In a paper, you qualify any term you invent to be specifically within that paper. If other people adopt your terminology they will refer to your paper.
For example:
[some discussion of the distinctions that lead to a new definition]
Herein, we will refer to this property of vector sets as "pseudo-orthogonality".
"Herein" means just in this paper. And then continue your discussion using the term pseudo-orthogonality.
If I need your result, I will cite your paper and its definition of the term in my paper. So I will say
We use the concept of pseudo-orthogonality as defined in [1].
Then my reference is
[1] Carla-Display, "The Clown Murder of Non-Prime Extracts of Large Numbers", Journal of Approximating Numbering Systems, v7.38, 2022, pp 3-11.
Or something like that.
Don't say "will be called", don't say "is called."

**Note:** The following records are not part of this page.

(** Any two unrolling bounds that cover the remaining attempts give the
    same run. *)
Lemma distribute_loop_fuel_irrelevant (m : JsArray) (itemCount maxAttempts : Z)
    (fuel : nat) :
  ∀ (fuel' : nat) (placedItems attempts : Z) (σ : Globals),
    (Z.to_nat (maxAttempts - attempts) ≤ fuel)%nat →
    (Z.to_nat (maxAttempts - attempts) ≤ fuel')%nat →
    distribute_loop MAP_WIDTH MAP_HEIGHT rand fuel m itemCount maxAttempts
      placedItems attempts σ
    = distribute_loop MAP_WIDTH MAP_HEIGHT rand fuel' m itemCount maxAttempts
        placedItems attempts σ.
Proof.
  induction fuel as [|fuel IH]; intros [|fuel'] placedItems attempts σ H1 H2;
    simpl; [done| | |].
  1,2: destruct (placedItems <? itemCount); simpl; [|done];
       destruct (Z.ltb_spec attempts maxAttempts); [lia|done].
  destruct (placedItems <? itemCount); simpl; [|done].
  destruct (Z.ltb_spec attempts maxAttempts); [|done].
  destruct (place_attempt_spec m placedItems σ) as (p1 & σ1 & Hstep & _).
  unfold mbind, M_bind. rewrite Hstep. apply IH; lia.
Qed.

Lemma navigableTiles_nonneg (m : JsArray) : 0 ≤ navigableTiles m.
Proof. unfold navigableTiles. lia. Qed.

Lemma baseItemCount_lower (m : JsArray) :
  0 < MAP_WIDTH → 0 < MAP_HEIGHT → minItems ≤ baseItemCount MAP_WIDTH MAP_HEIGHT m.
Proof.
  intros HW HH. unfold baseItemCount.
  enough (0 ≤ Qfloor (inject_Z (navigableTiles m) / inject_Z (MAP_WIDTH * MAP_HEIGHT)
                      * inject_Z (maxItems - minItems))) by lia.
  change 0 with (Qfloor 0). apply Qfloor_resp_le.
  apply Qmult_le_0_compat; [|done].
  apply Qle_shift_div_l.
  - change 0%Q with (inject_Z 0). rewrite <- Zlt_Qlt. lia.
  - rewrite Qmult_0_l. change 0%Q with (inject_Z 0). rewrite <- Zle_Qle.
    apply navigableTiles_nonneg.
Qed.

(** The random offset [Math.floor(Math.random() * 10) - 5] lies in -5..4. *)
Lemma offset_range (n : nat) : -5 ≤ Qfloor (rand n * inject_Z 10) - 5 ≤ 4.
Proof.
  destruct (rand_unit n) as [H0 H1].
  pose proof (Qfloor_scaled_range (rand n) 10 H0 H1). lia.
Qed.

Lemma itemCount_of_range (m : JsArray) (n : nat) :
  0 < MAP_WIDTH → 0 < MAP_HEIGHT →
  5 ≤ itemCount_of MAP_WIDTH MAP_HEIGHT m (Qfloor (rand n * inject_Z 10)) ≤ maxItems.
Proof.
  intros HW HH. unfold itemCount_of.
  pose proof (baseItemCount_lower m HW HH). pose proof (offset_range n).
  unfold minItems, maxItems in *. lia.
Qed.

(** What a call on a valid map does, for any sufficient unrolling bound. *)
Lemma distributeItems_valid_spec (fuel : nat) (m : JsArray) (σ : Globals) :
  0 < MAP_WIDTH → 0 < MAP_HEIGHT → (400 ≤ fuel)%nat →
  invalid_map (Some m) = false →
  ∃ log σ',
    distribute_run MAP_WIDTH MAP_HEIGHT rand fuel m (mkGlobals [] (draws σ))
      = (Normal log, σ') ∧
    distributeItems MAP_WIDTH MAP_HEIGHT rand fuel (Some m) σ
      = (Normal (mapItems σ'), σ') ∧
    log_itemCount log
      = itemCount_of MAP_WIDTH MAP_HEIGHT m (Qfloor (rand (draws σ) * inject_Z 10)) ∧
    5 ≤ log_itemCount log ≤ maxItems ∧
    0 ≤ log_attempts log ≤ 10 * log_itemCount log ∧
    log_placedItems log = Z.of_nat (length (mapItems σ')) ∧
    log_placedItems log ≤ log_itemCount log ∧
    Forall (on_floor MAP_WIDTH m) (mapItems σ').
Proof.
  intros HW HH Hfuel Hvalid.
  pose proof (itemCount_of_range m (draws σ) HW HH) as Hic.
  set (ic := itemCount_of MAP_WIDTH MAP_HEIGHT m (Qfloor (rand (draws σ) * inject_Z 10))) in *.
  set (σ1 := mkGlobals [] (S (draws σ))).
  destruct (distribute_loop_spec m ic (ic * 10) fuel 0 0 σ1)
    as (p' & a' & σ' & new & Hloop & Hitems & Hp' & Hfl & Ha' & Hle).
  { unfold maxItems in Hic. lia. }
  exists (mkLog ic p' a'), σ'.
  assert (distribute_run MAP_WIDTH MAP_HEIGHT rand fuel m (mkGlobals [] (draws σ))
          = (Normal (mkLog ic p' a'), σ')) as Hrun.
  { unfold distribute_run. mrun. fold ic. fold σ1. by rewrite Hloop. }
  split; [exact Hrun|]. split.
  { unfold distributeItems. rewrite Hvalid.
    unfold mbind at 1. unfold M_bind at 1. unfold set_mapItems at 1. cbv beta iota.
    unfold mbind at 1. unfold M_bind at 1. by rewrite Hrun. }
  simpl in Hitems. cbn [log_itemCount log_attempts log_placedItems].
  rewrite Hitems. repeat split; auto; lia.
Qed.

Lemma distributeItems_fuel_irrelevant (fuel fuel' : nat)
    (map : option JsArray) (σ : Globals) :
  0 < MAP_WIDTH → 0 < MAP_HEIGHT → (400 ≤ fuel)%nat → (400 ≤ fuel')%nat →
  distributeItems MAP_WIDTH MAP_HEIGHT rand fuel map σ
  = distributeItems MAP_WIDTH MAP_HEIGHT rand fuel' map σ.
Proof.
  intros HW HH H1 H2. unfold distributeItems.
  destruct map as [m|]; [|done]. destruct (invalid_map (Some m)); [done|].
  unfold distribute_run. mrun.
  pose proof (itemCount_of_range m (draws σ) HW HH) as Hic. unfold maxItems in Hic.
  rewrite (distribute_loop_fuel_irrelevant m _ _ fuel fuel'); [done|lia..].
Qed.

(** What the floor check does deliver: every entry of the returned
    sequence sits on a tile that holds the floor code ([distributeItems]
    never writes the map, so the tile held it when the entry was pushed). *)
Lemma distributeItems_entries_on_floor (fuel : nat) (m : JsArray) (σ : Globals) :
  0 < MAP_WIDTH → 0 < MAP_HEIGHT → (400 ≤ fuel)%nat →
  invalid_map (Some m) = false →
  ∃ l σ',
    distributeItems MAP_WIDTH MAP_HEIGHT rand fuel (Some m) σ = (Normal l, σ') ∧
    Forall (on_floor MAP_WIDTH m) l.
Proof.
  intros HW HH Hfuel Hvalid.
  destruct (distributeItems_valid_spec fuel m σ HW HH Hfuel Hvalid)
    as (log & σ' & _ & Hcall & _ & _ & _ & _ & _ & Hfl).
  eauto.
Qed.

(** C2, as amended: on a valid map, with [u] the random offset in -5..4,
    the target item count is never above 40 and equals
    clamp(10 + floor(navigable / (MAP_WIDTH * MAP_HEIGHT) * 30) + u, 10, 40)
    whenever the unclamped value is at least 10.  The number of items
    placed is the length of the returned sequence and lies between 0 and
    the target count, hence is at most 40; it can be below 10. *)
Theorem itemCount_and_placement_bounds (fuel : nat) (m : JsArray) (σ : Globals) :
  0 < MAP_WIDTH → 0 < MAP_HEIGHT → (400 ≤ fuel)%nat →
  invalid_map (Some m) = false →
  let u := Qfloor (rand (draws σ) * inject_Z 10) - 5 in
  let unclamped :=
    10 + Qfloor (inject_Z (navigableTiles m) / inject_Z (MAP_WIDTH * MAP_HEIGHT)
                 * inject_Z 30) + u in
  ∃ log σ',
    distribute_run MAP_WIDTH MAP_HEIGHT rand fuel m (mkGlobals [] (draws σ))
      = (Normal log, σ') ∧
    distributeItems MAP_WIDTH MAP_HEIGHT rand fuel (Some m) σ
      = (Normal (mapItems σ'), σ') ∧
    -5 ≤ u ≤ 4 ∧
    log_itemCount log ≤ 40 ∧
    (10 ≤ unclamped →
       log_itemCount log = spec_itemCount (navigableTiles m) (MAP_WIDTH * MAP_HEIGHT) u) ∧
    log_placedItems log = Z.of_nat (length (mapItems σ')) ∧
    0 ≤ log_placedItems log ≤ log_itemCount log.
Proof.
  intros HW HH Hfuel Hvalid u unclamped.
  destruct (distributeItems_valid_spec fuel m σ HW HH Hfuel Hvalid)
    as (log & σ' & Hrun & Hcall & Hic & Hrange & _ & Hlen & Hle & _).
  exists log, σ'. split; [done|]. split; [done|].
  split; [apply offset_range|].
  assert (log_itemCount log = Z.min 40 unclamped) as Heq.
  { rewrite Hic. unfold itemCount_of, baseItemCount, unclamped, u, maxItems, minItems.
    change (inject_Z (40 - 10)) with (inject_Z 30). f_equal. lia. }
  split; [lia|]. split.
  { intros Hlow. rewrite Heq. unfold spec_itemCount, clamp. fold unclamped. lia. }
  split; [done|]. lia.
Qed.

Don't raise any expectation your new terminology will be used anywhere else but within your paper.
It is up to other researchers to decide to use your terminology. You should do some due diligence in reading to ensure you are not renaming a known property; thinking you invented it is not enough itself, you want to be sure you did not re-invent it.
It is up to your reviewers to call you out if you have inadvertently done that. And by restricting the use of your definition just to within your own paper, it is still understandable even if you, your peer reviewers and the editor all failed to realize you re-named a known property.
Future lecturers or textbooks will say
What Carla-Display calls "pseudo-orthogonality" was first described in
2021 by Hurling-Cat as "proximate-orthogonality".